All the developers I know, recieve a mass of Mail – JIRA updates, Commit-Mails, daily mails and sometimes a notification from your Build system about broken builds. This notification mails could easily be overseen. However overseeing or disregarding the notification about broken builds is very detrimental because the notification helps to prevent bugs and increase quality. And could you imagine, what happens, when a broken build has to be released? For sure, it will cause lots of effort.
So what do we do? Enter XFD into the game. An XFD, eXtreme Feedback Device, helps to create the appropriate attention for situations like broken builds. Usually, XFDs notify by visualization or sound. Configured the wrong way, the XFD could be extremely provoking, with the consequence that, somebody tears it off and throws it out of the window. An XFD must remind, annoy a bit and motivate, but must not keep others off their work. One popular example is a Lava Lamp. But this isn’t cool enough. I thought in the beginning on something like the fire alert, but this might lead others to wrong conclusions.
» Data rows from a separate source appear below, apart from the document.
(** * sage-libgap: engine location and saved-workspace freshness

    A shallow embedding of [src/sage_libgap/env.py], [setup.py] and
    [src/sage_libgap/saved_workspace.py].

    The Python code talks to the operating system ([shutil.which],
    [os.environ], [pathlib.Path.exists], [glob.glob], [os.path.getmtime],
    [print]).  Each such call is an [event]; the answers come from a [World].
    A computation is a function from the world to the list of calls it made
    and its [outcome] (a returned value or a raised exception). *)

From Stdlib Require Import String Ascii List ZArith Lia Bool.
From ExtLib Require Import Structures.Monad Structures.MonadExc.
Import ListNotations.
Import MonadNotation.
Local Open Scope string_scope.
Local Open Scope monad_scope.

(** ** Python values used by the code *)

(** [os.path.getmtime] returns a finite double and [float('inf')] is the only
    other float the code builds.  The code only compares floats and takes
    their maximum, so a finite double is kept as its integer rank in the
    order of the doubles. *)
Inductive pyfloat : Type :=
| Fin (t : Z)
| PInf.

(** [a >= b] on floats. *)
Definition fge (a b : pyfloat) : bool :=
  match a, b with
  | PInf, _ => true
  | Fin _, PInf => false
  | Fin x, Fin y => (y <=? x)%Z
  end.

(** [a > b] on floats. *)
Definition fgt (a b : pyfloat) : bool :=
  match a, b with
  | _, PInf => false
  | PInf, Fin _ => true
  | Fin x, Fin y => (y <? x)%Z
  end.

(** The order of the floats as a proposition. *)
Definition fle (a b : pyfloat) : Prop :=
  match a, b with
  | _, PInf => True
  | PInf, Fin _ => False
  | Fin x, Fin y => (x <= y)%Z
  end.

(** The [errno] values a metadata probe can fail with. *)
Inductive errno : Type :=
| ENOENT | EACCES | EPERM | ENOTDIR | ELOOP | EBADF | ENAMETOOLONG | EIO.

(** The exceptions that occur in the three modules. *)
Inductive exn : Type :=
| OSError (code : errno) (filename : string)
| ValueError (msg : string)
| AssertionError (msg : string).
So some of my collegues and I created a XFD on our own. We also had the same problem: Fixing Builds took a long time – or was even forgotten. Sure, we have Mail and Jabber notifications for broken builds, but this was not enough. So we picked a set of four colored flares, connected them to a USB relay and the party rocks as soon as a build is broken. In addition to that, we set up a sound notification, which helps to notify in case a build is broken. A nice effect is also to use this notification right before our daily meeting.
Details
Our appliances consists of an http://www.robot-electronics.co.uk/htm/usb_rly08tech.htm for controlling the external hardware such as the PowerFlares or the sound module (http://www.elv.de/Musik-im-Mini-Format-MP3-Soundmodul-MSM-2/x.aspx/cid_726/detail_30753). Beside the PowerFlares, everything is USB powered, only the PowerFlares have rechargeable battery packs. This eliminates the need for external power supplies.
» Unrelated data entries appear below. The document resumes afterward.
(** C3.  If the condition of an install phase P is True at the start of a
    reconcile, then whenever P is executed during that reconcile, after any
    phases that ran before it, P returns nil at once, makes no service call
    and leaves the instance state alone; and P's condition is True after
    any sequence of phase executions, so also at the end of the reconcile. *)
Theorem phase_is_noop_when_condition_true (p : PhaseFn) (s : St) :
  IsTrue (Conds s) (phaseCondition p) = true ->
  (forall before : list PhaseFn,
      fst (runPhase E R p (afterPhases E R before s)) = None /\
      trace (snd (runPhase E R p (afterPhases E R before s)))
      = trace (afterPhases E R before s) /\
      State (snd (runPhase E R p (afterPhases E R before s)))
      = State (afterPhases E R before s)) /\
  (forall executed : list PhaseFn,
      IsTrue (Conds (afterPhases E R executed s)) (phaseCondition p) = true).
Proof.
intros Htrue. split.
- intros before.
  rewrite runPhase_guard by by apply afterPhases_keeps_true.
  done.
- intros executed. by apply afterPhases_keeps_true.
Qed.

(** No step fails exactly when every step, called after its predecessors,
    answers nil. *)
Lemma firstFailure_None_iff (steps : list Action) :
  forall tr,
    firstFailure E tr steps = None <->
    forall i a, steps !! i = Some a -> answer E (tr ++ take i steps) a = None.
Proof.
induction steps as [|a rest IH]; intros tr; simpl.
- split; [|done]. intros _ i a Hi. by rewrite lookup_nil in Hi.
- destruct (answer E tr a) as [msg|] eqn:Ha.
  + split; [done|]. intros Hall.
    specialize (Hall 0%nat a eq_refl). simpl in Hall.
    rewrite app_nil_r in Hall. congruence.
  + specialize (IH (tr ++ [a])).
    destruct (firstFailure E (tr ++ [a]) rest) as [[i msg]|].
    * split; [done|]. intros Hall.
      enough (Some (i, msg) = None) by done.
      apply IH. intros j b Hj. specialize (Hall (S j) b Hj). simpl in Hall.
      by rewrite <- app_assoc.
    * split; [|done]. intros _ [|j] b Hj; simpl in *.
      -- injection Hj as <-. by rewrite app_nil_r.
      -- rewrite (cons_middle a), app_assoc. by apply IH.
Qed.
We have this way 4 channels for the lights and 4 channels for sound effects. Currently one channel is really used for broken builds, but we plan to setup as well notifications for operative alerting (Incident prevention) and a incoming Bug-Notification. This helps us really, to ignore most of the 100’s JIRA and Bugzilla mails and to focus on the really important things.
Controller
You can bet, there is still a detail missing: We’re using Jenkins so far to handle our build process. Jenkins is therefore our data source. But we created two more things:
- A tiny Java based Web Server (powerflare-server), which accepts commands via HTTP and sends these to the USB relay
- CRON based scripts to fetch the Jenkins build status and send the details then to our Java based Web Server.
These two components act as control layer. The coolest thing on the powerflare-server is, that it is really multi-threaded and thread-safe. Even if we would have thousands of channels, all the complex control commands come in the right order, even parallel multi-channel communication is possible.